(** An update whose current password matches but whose new password fails
    the validators throws the validation error: nothing is saved and no
    success is answered. *)
Theorem updatePassword_invalid_password `{Env}
    (req : Request) (w : World) (u : User) :
  falsy (prop "password" (body req)) = false ->
  falsy (prop "newPassword" (body req)) = false ->
  str (prop "password" (body req)) <> str (prop "newPassword" (body req)) ->
  find (fun x => String.eqb (_id x) (user_id req)) (users w) = Some u ->
  bcrypt_compare (str (prop "password" (body req))) (password u) = true ->
  validate (with_password (str (prop "newPassword" (body req))) u) = false ->
  updatePassword req w
  = (Thrown (ValidationError "User validation failed"),
     mkWorld (users w) (trace w ++ [EvFind])).
Proof.
  intros Hc Hn Hdiff Hfound Hmatch Hinvalid.
  unfold updatePassword. rewrite Hc, Hn.
  apply String.eqb_neq in Hdiff. rewrite Hdiff.
  run_handler. rewrite Hfound. simpl.
  unfold comparePassword. simpl. rewrite Hmatch. simpl.
  unfold with_password in Hinvalid. rewrite Hinvalid. reflexivity.
Qed.

Lemma updatePassword_invalid_password_witness :
  @updatePassword sample_env
     (request [("password", "pw1"); ("newPassword", "x")] [] [] "u1")
     sample_world
  = (Thrown (ValidationError "User validation failed"),
     mkWorld [alice; bob] [EvFind]).
Proof.
  apply (@updatePassword_invalid_password sample_env
           (request [("password", "pw1"); ("newPassword", "x")] [] [] "u1")
           sample_world alice eq_refl eq_refl); try reflexivity.
  simpl. discriminate.
Defined.

(** ** Logout, then *)

(** The collection after a logout that has its cookie. *)
Lemma logoutHandler_users `{Env} (req : Request) (w : World) :
  falsy (prop "jwt" (cookies req)) = false ->
  fst (logoutHandler req w) = Done tt
  /\ users (snd (logoutHandler req w))
     = match find (fun x => opt_eqb (refreshToken x)
                              (str (prop "jwt" (cookies req))))
                  (users w) with
       | Some u => store (with_refreshToken None u) (users w)
       | None => users w
       end.
Proof.
  intros Hc. unfold logoutHandler. rewrite Hc. run_handler.
  destruct (find _ (users w)) as [u|]; simpl; split; reflexivity.
Qed.

(** After a logout nobody holds the cookie's token, when one user at most
    held it before. *)
Lemma logoutHandler_token_gone `{Env} (req : Request) (w : World) :
  falsy (prop "jwt" (cookies req)) = false ->
  refresh_token_unique (str (prop "jwt" (cookies req))) (users w) ->
  forall x, In x (users (snd (logoutHandler req w))) ->
    refreshToken x <> Some (str (prop "jwt" (cookies req))).
Proof.
  intros Hc Huniq x Hin.
  rewrite (proj2 (logoutHandler_users req w Hc)) in Hin.
  destruct (find _ (users w)) as [u|] eqn:Hfind.
  - apply find_some in Hfind. destruct Hfind as [Hu Hq].
    apply opt_eqb_true in Hq.
    apply In_store in Hin. destruct Hin as [->|[Hin Hne]]; [discriminate|].
    intros Hx. apply Hne. simpl. now apply Huniq.
  - intros Hx. apply (find_none _ _ Hfind) in Hin.
    apply opt_eqb_true in Hx. congruence.
Qed.

Lemma lookup_by_token_none (token : string) (db : list User) :
  (forall x, In x db -> refreshToken x <> Some token) ->
  find (fun x => opt_eqb (refreshToken x) token) db = None.
Proof.
  intros Hnone. apply find_none_iff. intros x Hx.
  apply not_true_is_false. rewrite opt_eqb_true. now apply Hnone.
Qed.

(** Logout revokes the refresh token: after a logout with a cookie, a
    refresh request that presents the same cookie ends in [next] with
    "Access expired" and the forbidden status, whether or not the token
    would still verify (one user at most holding the token). *)
Theorem logout_revokes_refresh `{Env}
    (req1 req2 : Request) (now : Z) (w : World) :
  falsy (prop "jwt" (cookies req1)) = false ->
  prop "jwt" (cookies req2) = prop "jwt" (cookies req1) ->
  refresh_token_unique (str (prop "jwt" (cookies req1))) (users w) ->
  fst (getNewAccessToken req2 now (snd (logoutHandler req1 w)))
  = Next (mkErrorHandler "Access expired" STATUS_FORBIDDEN).
Proof.
  intros Hc Hsame Huniq.
  pose proof (logoutHandler_token_gone req1 w Hc Huniq) as Hgone.
  unfold getNewAccessToken. rewrite Hsame, Hc. run_handler.
  rewrite (lookup_by_token_none _ _ Hgone). reflexivity.
Qed.

(** Alice's token verifies, and is refused once she has logged out. *)
Lemma logout_revokes_refresh_witness :
  fst (@getNewAccessToken sample_env
         (request [] [] [("jwt", "refresh:u1")] "") 100
         (snd (@logoutHandler sample_env
                 (request [] [] [("jwt", "refresh:u1")] "") sample_world)))
  = Next (mkErrorHandler "Access expired" 403).
Proof.
  apply (@logout_revokes_refresh sample_env
           (request [] [] [("jwt", "refresh:u1")] "")
           (request [] [] [("jwt", "refresh:u1")] "") 100 sample_world
           eq_refl eq_refl).
  intros u1 u2 [<-|[<-|[]]] [<-|[<-|[]]]; simpl; intros; congruence.
Defined.

(** A second logout with the same cookie still answers with a success and
    clears the cookie again, and it changes nothing in the collection and
    saves nothing (one user at most holding the token). *)
Theorem logout_twice `{Env} (req : Request) (w : World) :
  falsy (prop "jwt" (cookies req)) = false ->
  refresh_token_unique (str (prop "jwt" (cookies req))) (users w) ->
  logoutHandler req (snd (logoutHandler req w))
  = (Done tt,
     mkWorld (users (snd (logoutHandler req w)))
       (trace (snd (logoutHandler req w)) ++
        [EvFind; EvClearCookie "jwt" cookieOptions; EvStatus STATUS_OK;
         EvJson [("success", JBool true);
                 ("message", JString "You have been logged out")]])).
Proof.
  intros Hc Huniq.
  pose proof (logoutHandler_token_gone req w Hc Huniq) as Hgone.
  generalize dependent (snd (logoutHandler req w)). intros w1 Hgone.
  unfold logoutHandler. rewrite Hc. run_handler.
  rewrite (lookup_by_token_none _ _ Hgone). simpl.
  rewrite <- !app_assoc. reflexivity.
Qed.

Lemma logout_twice_witness :
  users (snd (@logoutHandler sample_env (request [] [] [("jwt", "stale")] "")
                (snd (@logoutHandler sample_env
                        (request [] [] [("jwt", "stale")] "")
                        sample_world))))
  = [alice; with_refreshToken None bob].
Proof.
  rewrite (@logout_twice sample_env (request [] [] [("jwt", "stale")] "")
             sample_world eq_refl).
  - reflexivity.
  - intros u1 u2 [<-|[<-|[]]] [<-|[<-|[]]]; simpl; intros; congruence.
Defined.

(** Logout touches one field of one user: every record of the collection
    after a logout is a record that was there before, or the record of a
    user who held the cookie's token with its [refreshToken] cleared and
    every other field, password and reset token included, as it was. *)
Theorem logoutHandler_frame `{Env} (req : Request) (w : World) (x : User) :
  In x (users (snd (logoutHandler req w))) ->
  In x (users w)
  \/ exists u,
       In u (users w)
       /\ refreshToken u = Some (str (prop "jwt" (cookies req)))
       /\ x = with_refreshToken None u.
Proof.
  destruct (falsy (prop "jwt" (cookies req))) eqn:Hc.
  - unfold logoutHandler. rewrite Hc. simpl. now left.
  - rewrite (proj2 (logoutHandler_users req w Hc)).
    destruct (find _ (users w)) as [u|] eqn:Hfind; [|now left].
    apply find_some in Hfind. destruct Hfind as [Hu Hq].
    apply opt_eqb_true in Hq.
    intros Hin. apply In_store in Hin.
    destruct Hin as [->|[Hin _]]; [right; now exists u|now left].
Qed.

Lemma logoutHandler_frame_witness :
  In (with_refreshToken None bob) (users sample_world)
  \/ exists u,
       In u (users sample_world)
       /\ refreshToken u = Some "stale"
       /\ with_refreshToken None bob = with_refreshToken None u.
Proof.
  apply (@logoutHandler_frame sample_env
           (request [] [] [("jwt", "stale")] "") sample_world
           (with_refreshToken None bob)).
  right. left. reflexivity.
Defined.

━━━━━━━━

Retype exactly the lines above, from the one with "user who held" through the one with "In u (users w)", inclusive.

Completed exercise:
    user who held the cookie's token with its [refreshToken] cleared and
    every other field, password and reset token included, as it was. *)
Theorem logoutHandler_frame `{Env} (req : Request) (w : World) (x : User) :
  In x (users (snd (logoutHandler req w))) ->
  In x (users w)
  \/ exists u,
       In u (users w)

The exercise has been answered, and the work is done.